Approfondissons la question ensemble, au niveau du corps humain, qu’elle est le résultat le plus connu de l’inactivité physique? Oui, le déconditionnement en est un, tout comme l’obésité. Dans plusieurs études, on constate qu’être sédentaire ou inactif impacte directement les chances d’être obèse, que ce soit par la régulation moins efficace du niveau de satiété ou par le ralentissement du métabolisme. (Stamatakis et al 2019). Il est important de noter que l’obésité se définit comme un indice de masse corporelle (IMC) supérieur à 30 (OMS, 2023) et que l’obésité est une condition qui peut causer plusieurs maladies chroniques en soi. En portant un regard sur la population âgée de 60 ans, on retrouve les mêmes corrélations. En effet, les personnes âgées qui sont physiquement actives sont moins à risque de souffrir de problèmes de santé tels que la dépression, la maladie d’Alzheimer, d’arrêt vasculaire cardiaque, du cancer de la prostate ou du sein, de fracture et de chutes fréquentes tout en ayant une meilleure qualité de vie et des fonctions cognitives supérieures à la moyenne de leur tranche d’âge. (Cunningham, 2020) Alors qu’au revers de la médaille se trouvent les personnes âgées qui sont inactives et qui voient leur risque de souffrir de l’ensemble de ces problèmes de santé augmenter proportionnellement à leur niveau d’inactivité. Il est important de noter que les études mentionnées dans cet article ont des méthodologies différentes et des populations ciblées différentes. Il faut ainsi prendre le temps de considérer ces facteurs lors de l’interprétation des résultats et de ne pas généraliser les conclusions à toutes les populations. Il est également important de noter que toutes les études scientifiques doivent être examinées avec un esprit critique pour évaluer la validité et la pertinence des résultats.  

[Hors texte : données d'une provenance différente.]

(* ===== verification/RbSearch.v ===== *)
(** Lookups in the red-black tree: the three descents of [rbtree.c] and their
    meaning on the in-order contents. *)
From stdpp Require Import base gmap list fin_maps sorting.
From Stdlib Require Import ZArith Lia.
From S2P Require Import Prelude RbTree RbInv RbInsert.
Open Scope prog_scope.
Open Scope Z_scope.

Implicit Types (es : list entry) (e : entry) (k : Z) (t : tree).

(** ** Ordered contents *)

Definition ekey (e : entry) : Z := e.1.2.
Definition eloc (e : entry) : loc := e.1.1.

Definition ordered (es : list entry) : Prop :=
  StronglySorted (fun e e' => ekey e < ekey e') es.

Lemma ordered_app es es' :
  ordered (es ++ es') <->
  (forall e e', e ∈ es -> e' ∈ es' -> ekey e < ekey e') /\ ordered es /\ ordered es'.
Proof. apply StronglySorted_app. Qed.

Lemma ordered_mid es e es' :
  ordered (es ++ e :: es') ->
  (forall e', e' ∈ es -> ekey e' < ekey e) /\ (forall e', e' ∈ es' -> ekey e < ekey e') /\
  ordered es /\ ordered es' /\ (forall e1 e2, e1 ∈ es -> e2 ∈ es' -> ekey e1 < ekey e2).
Proof.
  intros (H & Hl & Hr)%ordered_app. apply StronglySorted_cons in Hr as [Hr1 Hr2].
  rewrite Forall_forall in Hr1. split_and!; auto.
  - intros e' He. apply H; [done | set_solver].
  - intros e1 e2 H1 H2. apply H; [done | set_solver].
Qed.

Lemma ordered_mid_intro es e es' :
  ordered es -> ordered es' ->
  (forall e', e' ∈ es -> ekey e' < ekey e) -> (forall e', e' ∈ es' -> ekey e < ekey e') ->
  ordered (es ++ e :: es').
Proof.
  intros Ho1 Ho2 Hl Hr. apply ordered_app. split_and!; [|done|].
  - intros e1 e2 H1 [->|H2]%elem_of_cons; [auto|].
    specialize (Hl _ H1). specialize (Hr _ H2). lia.
  - apply StronglySorted_cons. split; [by apply Forall_forall | done].
Qed.

Lemma ordered_remove es e es' : ordered (es ++ e :: es') -> ordered (es ++ es').
Proof.
  intros (H1 & H2 & H3 & H4 & H5)%ordered_mid. apply ordered_app. auto.
Qed.

(** The entry with the largest key up to [k]; the entry with key [k]. *)
Definition entry_leq (k : Z) (es : list entry) : option entry :=
  last (filter (fun e => ekey e <= k) es).

Definition has_key (k : Z) (es : list entry) : Prop := exists e, e ∈ es /\ ekey e = k.

Lemma filter_leq_none k es :
  (forall e, e ∈ es -> k < ekey e) -> filter (fun e => ekey e <= k) es = [].
Proof.
  intros H. induction es as [|e es IH]; [done|].
  rewrite filter_cons_False by (specialize (H e ltac:(set_solver)); lia).
  apply IH. set_solver.
Qed.

Lemma entry_leq_right k es e es' :
  ordered (es ++ e :: es') -> ekey e <= k ->
  entry_leq k (es ++ e :: es') = Some (default e (entry_leq k es')).
Proof.
  intros Ho%ordered_mid Hk. unfold entry_leq.
  rewrite filter_app, filter_cons_True, last_app_cons, last_cons by done.
  by destruct (last _).
Qed.

Lemma entry_leq_left k es e es' :
  ordered (es ++ e :: es') -> k < ekey e -> entry_leq k (es ++ e :: es') = entry_leq k es.
Proof.
  intros (_ & Hr & _)%ordered_mid Hk. unfold entry_leq.
  rewrite filter_app, (filter_leq_none k (e :: es')), app_nil_r; [done|].
  intros e' [->|H]%elem_of_cons; [done|]. specialize (Hr _ H). lia.
Qed.

(** What [entry_leq] means *)
Lemma entry_leq_Some k es e :
  ordered es -> entry_leq k es = Some e ->
  e ∈ es /\ ekey e <= k /\ (forall e', e' ∈ es -> ekey e' <= k -> ekey e' <= ekey e).
Proof.
  intros Ho Hl. unfold entry_leq in Hl.
  apply last_Some in Hl as [l' Hl].
  assert (e ∈ filter (fun e => ekey e <= k) es) as He by (rewrite Hl; set_solver).
  apply list_elem_of_filter in He as [Hk He]. split_and!; [done|done|].
  intros e' He' Hk'.
  assert (e' ∈ filter (fun e => ekey e <= k) es) as Hf by (by apply list_elem_of_filter).
  assert (ordered (filter (fun e => ekey e <= k) es)) as Hof.
  { clear -Ho. induction es as [|a es IH]; [done|]. apply StronglySorted_cons in Ho as [Ha Ho].
    rewrite filter_cons. case_decide; [|auto]. apply StronglySorted_cons. split; [|by apply IH].
    rewrite Forall_forall in *. intros x [_ Hx]%list_elem_of_filter. auto. }
  rewrite Hl in Hf, Hof. apply elem_of_app in Hf as [Hf| ->%list_elem_of_singleton]; [|lia].
  apply ordered_mid in Hof as (H1 & _). specialize (H1 _ Hf). lia.
Qed.

Lemma entry_leq_None k es : entry_leq k es = None -> forall e, e ∈ es -> k < ekey e.
Proof.
  unfold entry_leq. rewrite last_None. intros H e He.
  destruct (decide (ekey e <= k)); [|lia].
  assert (e ∈ filter (fun e => ekey e <= k) es) as Hf by (by apply list_elem_of_filter).
  rewrite H in Hf. set_solver.
Qed.

(** ** The descents *)

Lemma length_locs_children l c k d a b :
  (length (locs (Node l c k d a b)) = S (length (locs a) + length (locs b)))%nat.
Proof. cbn. by rewrite length_app. Qed.

Lemma Rep_fuel_locs s t : Rep s t -> (length (locs t) < rb_fuel s)%nat.
Proof. intros HR%Rep_size. unfold rb_fuel. lia. Qed.

(** The number of nodes on the longest path down *)
Fixpoint height (t : tree) : nat :=
  match t with Leaf => 0 | Node _ _ _ _ a b => S (Nat.max (height a) (height b)) end.

Lemma height_locs t : (height t <= length (locs t))%nat.
Proof.
  induction t as [|l c k d a IHa b IHb]; [done|]. rewrite length_locs_children. cbn. lia.
Qed.

Lemma wp_search_leq_loop fuel k : forall s ctx t best,
  Rep s (plug ctx t) -> ordered (inorder t) -> (height t < fuel)%nat ->
  wp (rb_search_leq_loop fuel k (tptr t) best) s (fun p s' =>
    s' = s /\ p = match entry_leq k (inorder t) with Some e => Some (eloc e) | None => best end).
Proof.
  induction fuel as [|fuel IH]; intros s ctx t best HR Ho Hf; [lia|].
  destruct t as [|l c kk d a b]; cbn [tptr rb_search_leq_loop]; [done|].
  cbn [inorder height] in *.
  pose proof (ordered_mid _ _ _ Ho) as (_ & _ & Hoa & Hob & _).
  apply wp_bind. eapply wp_load_plug; [done|]. cbn [key nright nleft].
  destruct (Z.leb_spec kk k).
  - eapply wp_mono.
    + apply (IH s (Fr R l c kk d a :: ctx) b (Some l)); [done | done | lia].
    + intros p s' [-> ->]. rewrite entry_leq_right by done. by destruct (entry_leq _ _).
  - eapply wp_mono.
    + apply (IH s (Fr L l c kk d b :: ctx) a best); [done | done | lia].
    + intros p s' [-> ->]. by rewrite entry_leq_left.
Qed.

Lemma wp_search_leq s t k :
  Rep s t -> ordered (inorder t) ->
  wp (rb_search_leq k) s (fun p s' => s' = s /\ p = eloc <$> entry_leq k (inorder t)).
Proof.
  intros HR Ho. unfold rb_search_leq. apply wp_bind, wp_gets, wp_bind, wp_get_root.
  rewrite (Rep_root _ _ HR). eapply wp_mono.
  - apply (wp_search_leq_loop _ _ s [] t); [done..|].
    pose proof (height_locs t). pose proof (Rep_fuel_locs s t HR). lia.
  - intros p s' [-> ->]. by destruct (entry_leq _ _).
Qed.

Lemma wp_search_loop fuel k : forall s ctx t,
  Rep s (plug ctx t) -> ordered (inorder t) -> (length (locs t) < fuel)%nat ->
  wp (rb_search_loop fuel k (tptr t)) s (fun p s' => s' = s /\
    match p with
    | Some l => exists ctx' c d a b,
        plug ctx t = plug ctx' (Node l c k d a b)
    | None => ~ has_key k (inorder t)
    end).
Proof.
  induction fuel as [|fuel IH]; intros s ctx t HR Ho Hf; [lia|].
  destruct t as [|l c kk d a b]; cbn [tptr rb_search_loop].
  { split; [done|]. intros (e & He & _). set_solver. }
  rewrite length_locs_children in Hf. cbn [inorder] in *.
  apply ordered_mid in Ho as (Hl & Hr & Hoa & Hob & _).
  apply wp_bind. eapply wp_load_plug; [done|]. cbn [key nright nleft].
  destruct (Z.eqb_spec kk k) as [->|Hne]; [apply wp_ret; eauto 10|].
  destruct (Z.ltb_spec k kk).
  - eapply wp_mono; [apply (IH s (Fr L l c kk d b :: ctx) a); [done..|lia]|].
    intros p s' [-> Hp]. split; [done|]. destruct p; [done|].
    intros (e & [He|[->|He]%elem_of_cons]%elem_of_app & Hk); [by apply Hp; exists e | done |].
    specialize (Hr _ He). cbn in Hr. lia.
  - eapply wp_mono; [apply (IH s (Fr R l c kk d a :: ctx) b); [done..|lia]|].
    intros p s' [-> Hp]. split; [done|]. destruct p; [done|].
    intros (e & [He|[->|He]%elem_of_cons]%elem_of_app & Hk); [ | done | by apply Hp; exists e].
    specialize (Hl _ He). cbn in Hl. lia.
Qed.

Lemma wp_search s t k :
  Rep s t -> ordered (inorder t) ->
  wp (rb_search k) s (fun p s' => s' = s /\
    match p with
    | Some l => exists ctx c d a b, t = plug ctx (Node l c k d a b)
    | None => ~ has_key k (inorder t)
    end).
Proof.
  intros HR Ho. unfold rb_search. apply wp_bind, wp_gets, wp_bind, wp_get_root.
  rewrite (Rep_root _ _ HR).
  apply (wp_search_loop _ _ s [] t); [done..|]. by apply Rep_fuel_locs.
Qed.

Lemma plug_app ctx1 ctx2 t : plug (ctx1 ++ ctx2) t = plug ctx2 (plug ctx1 t).
Proof. revert t. induction ctx1 as [|f ctx1 IH]; intros t; cbn; auto. Qed.

(** [rb_min] reaches the node without a left child at the end of the left
    spine, whose context consists of left frames. *)
Lemma wp_min_loop fuel : forall s ctx l c k d a b,
  Rep s (plug ctx (Node l c k d a b)) -> (length (locs (Node l c k d a b)) <= fuel)%nat ->
  wp (rb_min_loop fuel (Some l)) s (fun p s' => s' = s /\
    exists ctx' y cy ky dy by', p = Some y /\
      plug ctx' (Node y cy ky dy Leaf by') = Node l c k d a b /\
      Forall (fun f => fside f = L) ctx').
Proof.
  induction fuel as [|fuel IH]; intros s ctx l c k d a b HR Hf; [cbn in Hf; lia|].
  rewrite length_locs_children in Hf. cbn [rb_min_loop].
  apply wp_bind. eapply wp_load_plug; [done|]. cbn [nleft].
  destruct a as [|l' c' k' d' a' b']; cbn [tptr].
  - apply wp_ret. split; [done|]. exists []. eauto 10.
  - eapply wp_mono; [apply (IH s (Fr L l c k d b :: ctx) l' c' k' d' a' b'); [done|lia]|].
    intros p s' (-> & ctx' & y & cy & ky & dy & by' & -> & E & HL). split; [done|].
    exists (ctx' ++ [Fr L l c k d b]), y, cy, ky, dy, by'. split_and!; [done | |].
    + by rewrite plug_app, E.
    + apply Forall_app. auto.
Qed.
(* ===== verification/BlockTrack.v ===== *)
(** Block tracking of [memlog/ml_main.c]: the [Block] records, the red-black
    tree [tracked_blocks] that indexes them by start address, and the three
    functions that use it. *)
From stdpp Require Import base gmap list fin_maps.
From Stdlib Require Import ZArith Lia.
From S2P Require Import Prelude RbTree.
Open Scope prog_scope.
Open Scope Z_scope.

(** A stack trace recorded by the core, or null. *)
Abbreviation ExeContext := (option positive).

Record Block := mk_block {
  payload : Z;
  req_szB : Z;
  alloc_ec : ExeContext;
  mx : bool
}.

(** The tool's own allocations: tree nodes and [Block] records.  [next_loc]
    is above every address handed out so far. *)
Record bt_state := mk_bt {
  tracked_blocks : rb_state;
  blocks : gmap loc Block;
  next_loc : loc
}.

Definition bt_init : bt_state := mk_bt RB_ROOT ∅ 1%positive.

Definition set_tree (t : rb_state) (s : bt_state) : bt_state :=
  mk_bt t (blocks s) (next_loc s).

Definition on_tree {A} (m : M rb_state A) : M bt_state A :=
  zoom tracked_blocks set_tree m.

(** [VG_(malloc)("memlog.block", sizeof(Block))], then the stores to its fields *)
Definition malloc_block (b : Block) : M bt_state loc := fun s =>
  Some (next_loc s,
        mk_bt (tracked_blocks s) (<[next_loc s := b]> (blocks s)) (Pos.succ (next_loc s))).

(** [VG_(malloc)("memlog.rbnode", sizeof *n)], then [*n = n0] *)
Definition malloc_node (n0 : rb_node_t) : M bt_state loc := fun s =>
  Some (next_loc s,
        mk_bt (mk_rb (<[next_loc s := n0]> (nodes (tracked_blocks s))) (root (tracked_blocks s)))
              (blocks s) (Pos.succ (next_loc s))).

(** [VG_(free)]: freeing what is not allocated is undefined. *)
Definition free_block (l : loc) : M bt_state unit := fun s =>
  match blocks s !! l with
  | Some _ => Some (tt, mk_bt (tracked_blocks s) (delete l (blocks s)) (next_loc s))
  | None => None
  end.

Definition free_node (l : loc) : M bt_state unit := fun s =>
  match nodes (tracked_blocks s) !! l with
  | Some _ =>
      Some (tt, mk_bt (mk_rb (delete l (nodes (tracked_blocks s))) (root (tracked_blocks s)))
                      (blocks s) (next_loc s))
  | None => None
  end.

(** [*bk], for reading *)
Definition load_block (p : ptr) : M bt_state Block := fun s =>
  match p with
  | Some l => match blocks s !! l with Some b => Some (b, s) | None => None end
  | None => None
  end.

(** The descent of [insert_block_rb]: the null link where [pay] belongs and
    the node that holds it, or [None] when [pay] is already a key. *)
Fixpoint insert_descend (fuel : nat) (pay : Z) (link : link_t) (par : ptr)
    : M rb_state (option (link_t * ptr)) :=
  match fuel with
  | O => fail
  | S fuel =>
      p <- load_link link ;;
      match p with
      | None => ret (Some (link, par))
      | Some l =>
          nd <- load p ;;
          if pay <? key nd then insert_descend fuel pay (LLeft l) p
          else if key nd <? pay then insert_descend fuel pay (LRight l) p
          else ret None
      end
  end.

Definition insert_block_rb (bk : loc) : M bt_state unit :=
  b <- load_block (Some bk) ;;
  fuel <- gets (fun s => rb_fuel (tracked_blocks s)) ;;
  r <- on_tree (insert_descend fuel (payload b) LRoot None) ;;
  match r with
  | None => ret tt
  | Some (link, par) =>
      n <- malloc_node (mk_node None None None RED (payload b) (Some bk)) ;;
      on_tree (rb_link_node (Some n) par link) ;;;
      on_tree (rb_insert_color (Some n))
  end.

Definition find_block_containing (addr : Z) : M bt_state ptr :=
  n <- on_tree (rb_search_leq addr) ;;
  match n with
  | None => ret None
  | Some _ =>
      nd <- on_tree (load n) ;;
      b <- load_block (data nd) ;;
      ret (if addr <? u64 (payload b + req_szB b) then data nd else None)
  end.

Definition is_tracked (addr : Z) : M bt_state bool :=
  p <- find_block_containing addr ;;
  ret (match p with Some _ => true | None => false end).

(** What [die_block] and the untrack request do with a block they found: take
    its node out of the tree, free the node and the record. *)
Definition drop_block (bk : loc) : M bt_state unit :=
  b <- load_block (Some bk) ;;
  deleted <- on_tree (rb_delete (payload b)) ;;
  (match deleted with Some n => free_node n | None => ret tt end) ;;;
  free_block bk.

(** [free_rb_tree_recursive]: the recursion goes below a node only while the
    node is allocated; the fuel bounds its depth. *)
Fixpoint free_rb_tree_recursive (fuel : nat) (node : ptr) : M bt_state unit :=
  match fuel with
  | O => fail
  | S fuel =>
      match node with
      | None => ret tt
      | Some l =>
          nd <- on_tree (load node) ;;
          free_rb_tree_recursive fuel (nleft nd) ;;;
          nd <- on_tree (load node) ;;
          free_rb_tree_recursive fuel (nright nd) ;;;
          nd <- on_tree (load node) ;;
          (match data nd with Some bk => free_block bk | None => ret tt end) ;;;
          free_node l
      end
  end.

Definition free_rb_tree : M bt_state unit :=
  fuel <- gets (fun s => rb_fuel (tracked_blocks s)) ;;
  r <- on_tree get_root ;;
  free_rb_tree_recursive fuel r ;;;
  on_tree (set_root None).
(** [insert_block_rb]: the block enters the map, unless its address is there. *)
Lemma wp_insert_block_rb s t T bl b (Q : unit -> bt_state -> Prop) :
  bt_inv_at s t T -> blocks s !! bl = Some b -> Some bl ∉ map snd (inorder t) ->
  (forall s', bt_inv s' (match T !! payload b with Some _ => T | None => <[payload b := b]> T end) ->
     blocks s' = blocks s -> (next_loc s <= next_loc s')%positive -> Q tt s') ->
  wp (insert_block_rb bl) s Q.
Proof.
  intros (HR & Hok & Ho & Hix & Hnd & Hdom & Hn1 & Hn2) Hbl Hfr HQ.
  unfold insert_block_rb. apply wp_bind. eapply wp_load_block; [done|].
  apply wp_bind, wp_gets, wp_bind, wp_on_tree.
  eapply wp_mono.
  { apply (wp_insert_descend _ (payload b) _ [] t); cbn; [done| |set_solver|set_solver|done].
    by apply Rep_fuel_locs. }
  intros [[link par]|] tb [-> H].
  2: { apply wp_ret. apply HQ; [|done|done]. apply (indexed_has_key _ _ _ _ Hix) in H as [b' ->].
       exists t. split_and!; done. }
  destruct H as (ctx & Et & -> & -> & Hlt & Hgt). cbn in Et. subst t.
  rewrite inorder_plug in *. cbn [inorder app] in *.
  assert (T !! payload b = None) as HT.
  { apply eq_None_not_Some. intros Hs. apply (indexed_has_key _ _ _ _ Hix) in Hs as (e & He & Hk).
    apply elem_of_app in He as [He|He]; [specialize (Hlt _ He) | specialize (Hgt _ He)]; lia. }
  rewrite HT in HQ.
  apply wp_bind. unfold wp at 1, malloc_node. cbn.
  set (n := next_loc s).
  assert (n ∉ locs (plug ctx Leaf)) as Hnl.
  { intros Hin. eapply Rep_in_dom in Hin; [|done]. apply Hn1 in Hin. lia. }
  apply wp_bind, wp_on_tree, wp_keeps; [apply keeps_link_node|].
  eapply (wp_link_node _ ctx n); cbn.
  { apply Rep_alloc; [done|]. by destruct (tracked_blocks s). }
  { done. }
  { by rewrite lookup_insert_eq. }
  intros tb1 HR1 Hd1. apply wp_on_tree, wp_keeps; [apply keeps_insert_color|]. cbn in HR1 |- *.
  eapply wp_insert_color; [exact HR1|done|].
  intros tb2 t2 HR2 Hok2 Hes2 Hd2. apply HQ; cbn; [|done|lia].
  assert (dom (nodes tb2) = {[n]} ∪ list_to_set (locs (plug ctx Leaf))) as Hdom2.
  { rewrite Hd2, Hd1. cbn. by rewrite dom_insert_L, Hdom. }
  exists t2. split_and!; cbn; [done|done| | | | | |].
  - rewrite Hes2. apply ordered_app in Ho as (Hx & Ho1 & Ho2).
    apply ordered_mid_intro; done.
  - rewrite Hes2. by apply indexed_insert.
  - rewrite Hes2, map_app. cbn. rewrite map_app in Hfr, Hnd.
    rewrite <- Permutation_middle. apply NoDup_cons. done.
  - rewrite Hdom2. apply leibniz_equiv. rewrite (locs_inorder t2), Hes2, map_app. cbn.
    rewrite <- Permutation_middle. cbn. rewrite (locs_inorder (plug ctx Leaf)), inorder_plug.
    cbn [inorder app]. by rewrite map_app.
  - intros l Hl%elem_of_dom. rewrite Hdom2 in Hl. apply elem_of_union in Hl as [Hl|Hl].
    + apply elem_of_singleton in Hl as ->. unfold n. lia.
    + rewrite <- Hdom in Hl. apply elem_of_dom in Hl. apply Hn1 in Hl. lia.
  - intros l Hl. apply Hn2 in Hl. lia.
Qed.
(* ===== verification/RangeMap.v ===== *)
(** Maps from ranges of words, [coregrind/m_rangemap.c], on the interface of
    extensible arrays of [XArrayOf]: the operations, and that the map is a
    function on all words whose ranges partition them. *)
From stdpp Require Import base list sets.
From Stdlib Require Import ZArith Lia.
From S2P Require Import Prelude Printf Mem XArray XArrayProofs XArrayOf.
Open Scope prog_scope.
Open Scope Z_scope.

(** ** Data *)

Definition UWORD_MIN : Z := 0.
Definition UWORD_MAX : Z := 2 ^ 64 - 1.

Record Range := mk_range { key_min : Z; key_max : Z; val : Z }.

Definition set_min (k : Z) (r : Range) : Range := mk_range k (key_max r) (val r).
Definition set_max (k : Z) (r : Range) : Range := mk_range (key_min r) k (val r).
Definition set_val (v : Z) (r : Range) : Range := mk_range (key_min r) (key_max r) v.

Definition word (x : Z) : Prop := 0 <= x < 2 ^ 64.

(** What the three words of the structure can hold *)
Definition range_words (r : Range) : Prop := word (key_min r) /\ word (key_max r) /\ word (val r).

(** ** Operations *)

Section Operations.
Context {S : Type} `{XArrayOf S Range}.

(** The element of the array is changed through the pointer to it. *)
Definition change (i : Z) (f : Range -> Range) : M S unit := r <- vindex i ;; vput i (f r).

Definition rm_assert (b : bool) : M S unit := if b then ret tt else fail.

(** The first range, on an empty array *)
Definition newRangeMap (initialVal : Z) : M S unit :=
  i <- vadd (mk_range UWORD_MIN UWORD_MAX initialVal) ;;
  rm_assert (i =? 0) ;;;
  n <- vsize ;;
  rm_assert (n =? 1).

Fixpoint find_loop (fuel : nat) (lo hi key : Z) : M S Z :=
  match fuel with
  | O => fail
  | Datatypes.S fuel =>
      if hi <? lo then fail
      else
        let mid := Z.quot (lo + hi) 2 in
        mid_rng <- vindex mid ;;
        if key <? key_min mid_rng then find_loop fuel lo (mid - 1) key
        else if key_max mid_rng <? key then find_loop fuel (mid + 1) hi key
        else ret mid
  end.

Definition find (key : Z) : M S Z :=
  hi <- vsize ;; find_loop (Datatypes.S (Datatypes.S (Z.to_nat hi))) 0 hi key.

Definition split_at (key : Z) : M S unit :=
  i <- find key ;;
  rng_i0 <- vindex i ;;
  if key_min rng_i0 =? key then ret tt
  else
    vinsert (i + 1) rng_i0 ;;;
    change i (set_max (u64 (key - 1))) ;;;
    change (i + 1) (set_min key).

(** [n] steps from index [i] *)
Fixpoint set_loop (n : nat) (i v : Z) : M S unit :=
  match n with
  | O => ret tt
  | Datatypes.S n => change i (set_val v) ;;; set_loop n (i + 1) v
  end.

Fixpoint preen_loop (fuel : nat) (i : Z) : M S unit :=
  match fuel with
  | O => fail
  | Datatypes.S fuel =>
      n <- vsize ;;
      if i <? n - 1 then
        rng0 <- vindex (i + 0) ;;
        rng1 <- vindex (i + 1) ;;
        if negb (val rng0 =? val rng1) then preen_loop fuel (i + 1)
        else
          vput (i + 0) (set_max (key_max rng1) rng0) ;;;
          vremove (i + 1) ;;;
          preen_loop fuel ((i - 1) + 1)
      else ret tt
  end.

Definition preen : M S unit :=
  n <- vsize ;; preen_loop (Datatypes.S (Z.to_nat n)) 0.

Definition bindRangeMap (kmin kmax v : Z) : M S unit :=
  rm_assert (kmin <=? kmax) ;;;
  split_at kmin ;;;
  (if kmax <? UWORD_MAX then split_at (u64 (kmax + 1)) else ret tt) ;;;
  iMin <- find kmin ;;
  iMax <- find kmax ;;
  set_loop (Z.to_nat (iMax + 1 - iMin)) iMin v ;;;
  preen.

Definition lookupRangeMap (key : Z) : M S (Z * Z * Z) :=
  i <- find key ;;
  rng <- vindex i ;;
  ret (key_min rng, key_max rng, val rng).

Definition sizeRangeMap : M S Z :=
  size <- vsize ;; rm_assert (0 <=? size) ;;; ret (u32 size).

Definition indexRangeMap (ix : Z) : M S (Z * Z * Z) :=
  rng <- vindex ix ;; ret (key_min rng, key_max rng, val rng).
End Operations.

(** ** The function a list of ranges denotes *)

(** The ranges are not empty, and follow each other from [a] up to [b]. *)
Fixpoint tiles (a : Z) (l : list Range) (b : Z) : Prop :=
  match l with
  | [] => a = b
  | r :: l => key_min r = a /\ a <= key_max r /\ tiles (key_max r + 1) l b
  end.

(** The value at a key *)
Fixpoint denote (l : list Range) (k : Z) : Z :=
  match l with
  | [] => 0
  | r :: l => if k <=? key_max r then val r else denote l k
  end.

Definition inside (r : Range) (k : Z) : Prop := key_min r <= k <= key_max r.

Lemma tiles_le a l b : tiles a l b -> a <= b.
Proof. revert a. induction l as [|r l IH]; intros a; cbn; [lia|]. intros (_ & Hr & Hl). apply IH in Hl. lia. Qed.

Lemma tiles_app a l1 l2 c : tiles a (l1 ++ l2) c <-> exists b, tiles a l1 b /\ tiles b l2 c.
Proof.
  revert a. induction l1 as [|r l1 IH]; intros a; cbn; [split; [intros; eexists; eauto|by intros (? & -> & ?)]|].
  rewrite IH. split; [intros (? & ? & b & ? & ?); by exists b|intros (b & (? & ? & ?) & ?); eauto].
Qed.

Quand on y pense, nous sommes tous dans le même bateau, et quoique les milieux professionnels et sociaux soient différents, ils contribuent tous à un mode de vie sédentaire. Que ce soit à l’école, assis pendant qu’on écoute le professeur, que ce soit au travail, assis pour avancer un projet ou assis pour l’heure du lunch, que ce soit dans les transports en commun ou dans les évènements. Alors, pourquoi croire qu’il ne faut pas demeurer assis, c’est si accessible, c’est la norme, pas vrai? Eh bien, la norme est la cause indirecte de plus de 67 milliards de dollars par année aux États-Unis en soins de santé (OMS) et plus de 80 milliards de dollars en Europe (European Health Network)…  

Pour conclure, s’asseoir pendant de longues périodes ininterrompues peut avoir des conséquences néfastes sur notre santé, mais savons-nous réellement comment cela affecte notre corps à un niveau cellulaire et chimique? En approfondissant notre compréhension des mécanismes sous-jacents de la sédentarité, nous pourrons mieux cibler les interventions pour prévenir les maladies liées à la sédentarité. Cela est le défi des scientifiques et chercheurs du domaine de l’activité physique et de la santé! Nous, notre défi est de bâtir des habitudes de vie qui diminuent les opportunités d’être sédentaire. Plusieurs habitudes simples et efficaces comme se lever pour marcher 5 minutes à chaque heure ou se lever pour faire de petits étirements sont amplement suffisantes pour briser le cycle. Je vous recommande à nouveau l’article de Cynthia Labrecque « Suis-je sédentaire sans le savoir? » pour mieux vous renseigner sur les trucs et méthodes possibles pour réduire son niveau de sédentarité! Après tout, c’est simplement notre santé qui est en jeu!